[[ Exercise data, beginning ]]

Lemma extract_retry_after_some (msg : string) (now_ms : Z) (v : pyfloat) :
  extract_retry_after msg now_ms = PyOk (Some v) ->
  exists t, Hint.re_search msg <> None /\ (now_ms < t)%Z /\ (t - now_ms < flt_ovf_int)%Z /\
            v = Fin (inject_Z (t - now_ms) / 1000).
Proof.
  unfold extract_retry_after.
  destruct (Hint.re_search msg) as [g|]; [|discriminate].
  destruct (Hint.py_int g) as [t|]; [|discriminate].
  destruct (now_ms <? t)%Z eqn:E; [|discriminate].
  apply Z.ltb_lt in E.
  destruct (flt_ovf_int <=? Z.abs (t - now_ms))%Z eqn:E2.
  { rewrite int_to_float_overflow by (apply Z.leb_le; exact E2). discriminate. }
  apply Z.leb_gt in E2. rewrite int_to_float_ok by lia. cbn [py_bind].
  intros H. injection H as <-. exists t.
  split; [discriminate|]. split; [exact E|]. split; [lia|].
  apply hint_seconds_fin; lia.
Qed.

Lemma extract_retry_after_raise (msg : string) (now_ms : Z) (x : PyError) :
  extract_retry_after msg now_ms = PyRaise x -> x = OverflowError.
Proof.
  unfold extract_retry_after.
  destruct (Hint.re_search msg) as [g|]; [|discriminate].
  destruct (Hint.py_int g) as [t|]; [|discriminate].
  destruct (now_ms <? t)%Z; [|discriminate].
  destruct (int_to_float (t - now_ms)) eqn:E; cbn [py_bind]; [discriminate|].
  intros H. injection H as <-. exact (int_to_float_raise _ _ E).
Qed.

Lemma extract_retry_after_safe (msg : string) (now_ms : Z) :
  (0 <= now_ms)%Z -> hint_below_overflow msg = true ->
  extract_retry_after msg now_ms = PyOk None \/
  exists d, extract_retry_after msg now_ms = PyOk (Some (Fin d)) /\ 0 < d < flt_ovf.
Proof.
  intros Hn Hb. unfold hint_below_overflow in Hb. unfold extract_retry_after.
  destruct (Hint.re_search msg) as [g|]; [|left; reflexivity].
  destruct (Hint.py_int g) as [t|]; [|left; reflexivity].
  apply Z.ltb_lt in Hb.
  destruct (now_ms <? t)%Z eqn:E; [|left; reflexivity].
  apply Z.ltb_lt in E. right.
  rewrite int_to_float_ok by lia. cbn [py_bind]. rewrite hint_seconds_fin by lia.
  eexists; split; [reflexivity|]. apply hint_seconds_range; lia.
Qed.

(** ** Properties of the backoff *)

(** The float [_calculate_delay] returns is NaN or lies in
    [[0.1, max(max_delay, 0.1)]]. *)
Lemma calculate_delay_result self attempt msg now_ms r v :
  calculate_delay self attempt msg now_ms r = PyOk v ->
  v = NaN \/ exists d, v = Fin d /\ 1 # 10 <= d <= Qmax (max_delay self) (1 # 10).
Proof.
  unfold calculate_delay. cbv zeta. intros H.
  destruct (extract_retry_after msg now_ms) as [ra|x]; cbn [py_bind] in H; [|discriminate].
  match type of H with py_bind ?m _ = _ => destruct m as [dv|x]; cbn [py_bind] in H end;
    [|discriminate].
  injection H as <-.
  match goal with |- context [py_max (py_min ?x (Fin ?md)) (Fin (1 # 10))] =>
    destruct (clamp_cases x md) as [[_ ->] | [d [-> Hd]]] end;
    [left; reflexivity | right; exists d; split; [reflexivity | exact Hd]].
Qed.

(** The backoff of a finite pre-jitter delay [a]: the jitter, the sum and
    the clamp. *)
Lemma clamp_jitter_fin (a md r : Q) :
  - flt_ovf < a < flt_ovf -> 0 <= r <= 1 ->
  exists d,
    py_max (py_min (fadd (Fin a) (fmul (fmul (Fin a) (Fin (1 # 4)))
                                        (fsub (fmul (Fin r) (Fin 2)) (Fin 1))))
                   (Fin md)) (Fin (1 # 10)) = Fin d /\
    1 # 10 <= d <= Qmax md (1 # 10).
Proof.
  intros Ha Hr. rewrite jitter_fin by assumption. cbn [fadd]. apply clamp_round.
Qed.

(** The backoff of an infinite or finite pre-jitter delay. *)
Lemma final_cases (dv : pyfloat) (md r : Q) :
  0 <= r <= 1 -> (forall a, dv = Fin a -> - flt_ovf < a < flt_ovf) -> dv <> NaN ->
  (exists d,
     py_max (py_min (fadd dv (fmul (fmul dv (Fin (1 # 4)))
                                   (fsub (fmul (Fin r) (Fin 2)) (Fin 1))))
                    (Fin md)) (Fin (1 # 10)) = Fin d /\
     1 # 10 <= d <= Qmax md (1 # 10)) \/
  ((dv = PInf \/ dv = NInf) /\
   py_max (py_min (fadd dv (fmul (fmul dv (Fin (1 # 4)))
                                 (fsub (fmul (Fin r) (Fin 2)) (Fin 1))))
                  (Fin md)) (Fin (1 # 10)) = NaN).
Proof.
  intros Hr Hf Hn. destruct dv as [a| | |].
  - left. apply clamp_jitter_fin; [apply Hf; reflexivity | exact Hr].
  - match goal with |- context [py_max (py_min ?x (Fin md)) (Fin (1 # 10))] =>
      destruct (clamp_cases x md) as [[_ E] | E] end;
      [right; split; [left; reflexivity | exact E] | left; exact E].
  - match goal with |- context [py_max (py_min ?x (Fin md)) (Fin (1 # 10))] =>
      destruct (clamp_cases x md) as [[_ E] | E] end;
      [right; split; [right; reflexivity | exact E] | left; exact E].
  - congruence.
Qed.

(** [base_delay * (2 ** attempt)]: finite and in range, or infinite when
    the exact product is out of range. *)
Lemma backoff_value (b : Q) (j : nat) (dv : pyfloat) :
  py_bind (int_to_float (2 ^ Z.of_nat j)) (fun p => PyOk (fmul (Fin b) p)) = PyOk dv ->
  (forall a, dv = Fin a -> - flt_ovf < a < flt_ovf) /\ dv <> NaN /\
  (dv = PInf \/ dv = NInf -> flt_ovf <= Qabs b * inject_Z (2 ^ Z.of_nat j)).
Proof.
  unfold int_to_float.
  destruct (flt_ovf_int <=? Z.abs (2 ^ Z.of_nat j))%Z; cbn [py_bind]; [discriminate|].
  intros H. injection H as <-. cbn [fmul].
  destruct (round_cases (b * inject_Z (2 ^ Z.of_nat j))) as [[-> Hg] | [[-> Hl] | [-> Hin]]].
  - split; [intros a Ha; discriminate|]. split; [discriminate|].
    intros _. apply backoff_big. left. exact Hg.
  - split; [intros a Ha; discriminate|]. split; [discriminate|].
    intros _. apply backoff_big. right. exact Hl.
  - split; [intros a Ha; injection Ha as <-; exact Hin|].
    split; [discriminate | intros [E | E]; discriminate].
Qed.

(** [_calculate_delay] without a hint, when [2 ** attempt] converts and
    [base_delay * 2 ** attempt] is in range. *)
Lemma calculate_delay_no_hint self attempt msg now_ms r :
  extract_retry_after msg now_ms = PyOk None -> (attempt < 1024)%nat ->
  Qabs (base_delay self) * inject_Z (2 ^ Z.of_nat attempt) < flt_ovf -> 0 <= r <= 1 ->
  calculate_delay self attempt msg now_ms r =
    PyOk (py_max (py_min (round (base_delay self * inject_Z (2 ^ Z.of_nat attempt) +
                                 base_delay self * inject_Z (2 ^ Z.of_nat attempt) * (1 # 4) *
                                 (r * 2 - 1)))
                         (Fin (max_delay self))) (Fin (1 # 10))).
Proof.
  intros Hno Ha Hf Hr. unfold calculate_delay. rewrite Hno. cbn [py_bind].
  rewrite int_to_float_ok by (apply pow2_small; exact Ha). cbn [py_bind].
  assert (E : fmul (Fin (base_delay self)) (Fin (inject_Z (2 ^ Z.of_nat attempt))) =
              Fin (base_delay self * inject_Z (2 ^ Z.of_nat attempt)))
    by (apply round_fin, backoff_fin, Hf).
  rewrite E, jitter_fin by (first [apply backoff_fin; exact Hf | exact Hr]).
  reflexivity.
Qed.

Lemma clamp_round_mono (s t md : Q) :
  0 <= s <= t ->
  exists ds dt,
    py_max (py_min (round s) (Fin md)) (Fin (1 # 10)) = Fin ds /\
    py_max (py_min (round t) (Fin md)) (Fin (1 # 10)) = Fin dt /\ ds <= dt.
Proof.
  intros [H0 H1]. pose proof flt_ovf_gt_1000.
  destruct (round_cases s) as [[-> Hs] | [[-> Hs] | [-> Hs]]];
  destruct (round_cases t) as [[-> Ht] | [[-> Ht] | [-> Ht]]]; try lra;
    cbn [py_min flt_lt]; rewrite ?py_min_fin, ?py_max_fin; do 2 eexists;
    (split; [reflexivity|]); (split; [reflexivity|]).
  - apply Qle_refl.
  - apply Q.max_le_compat_r, Q.le_min_r.
  - apply Q.max_le_compat_r, Q.min_le_compat_r. exact H1.
Qed.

[[ Exercise data, end ]]

Please return the lines above exactly, from the first one down to the line with "destruct (now_ms <? t)%Z; [|discriminate].", and stop after that line.

> _Written answer_:
Lemma extract_retry_after_some (msg : string) (now_ms : Z) (v : pyfloat) :
  extract_retry_after msg now_ms = PyOk (Some v) ->
  exists t, Hint.re_search msg <> None /\ (now_ms < t)%Z /\ (t - now_ms < flt_ovf_int)%Z /\
            v = Fin (inject_Z (t - now_ms) / 1000).
Proof.
  unfold extract_retry_after.
  destruct (Hint.re_search msg) as [g|]; [|discriminate].
  destruct (Hint.py_int g) as [t|]; [|discriminate].
  destruct (now_ms <? t)%Z eqn:E; [|discriminate].
  apply Z.ltb_lt in E.
  destruct (flt_ovf_int <=? Z.abs (t - now_ms))%Z eqn:E2.
  { rewrite int_to_float_overflow by (apply Z.leb_le; exact E2). discriminate. }
  apply Z.leb_gt in E2. rewrite int_to_float_ok by lia. cbn [py_bind].
  intros H. injection H as <-. exists t.
  split; [discriminate|]. split; [exact E|]. split; [lia|].
  apply hint_seconds_fin; lia.
Qed.

Lemma extract_retry_after_raise (msg : string) (now_ms : Z) (x : PyError) :
  extract_retry_after msg now_ms = PyRaise x -> x = OverflowError.
Proof.
  unfold extract_retry_after.
  destruct (Hint.re_search msg) as [g|]; [|discriminate].
  destruct (Hint.py_int g) as [t|]; [|discriminate].
  destruct (now_ms <? t)%Z; [|discriminate].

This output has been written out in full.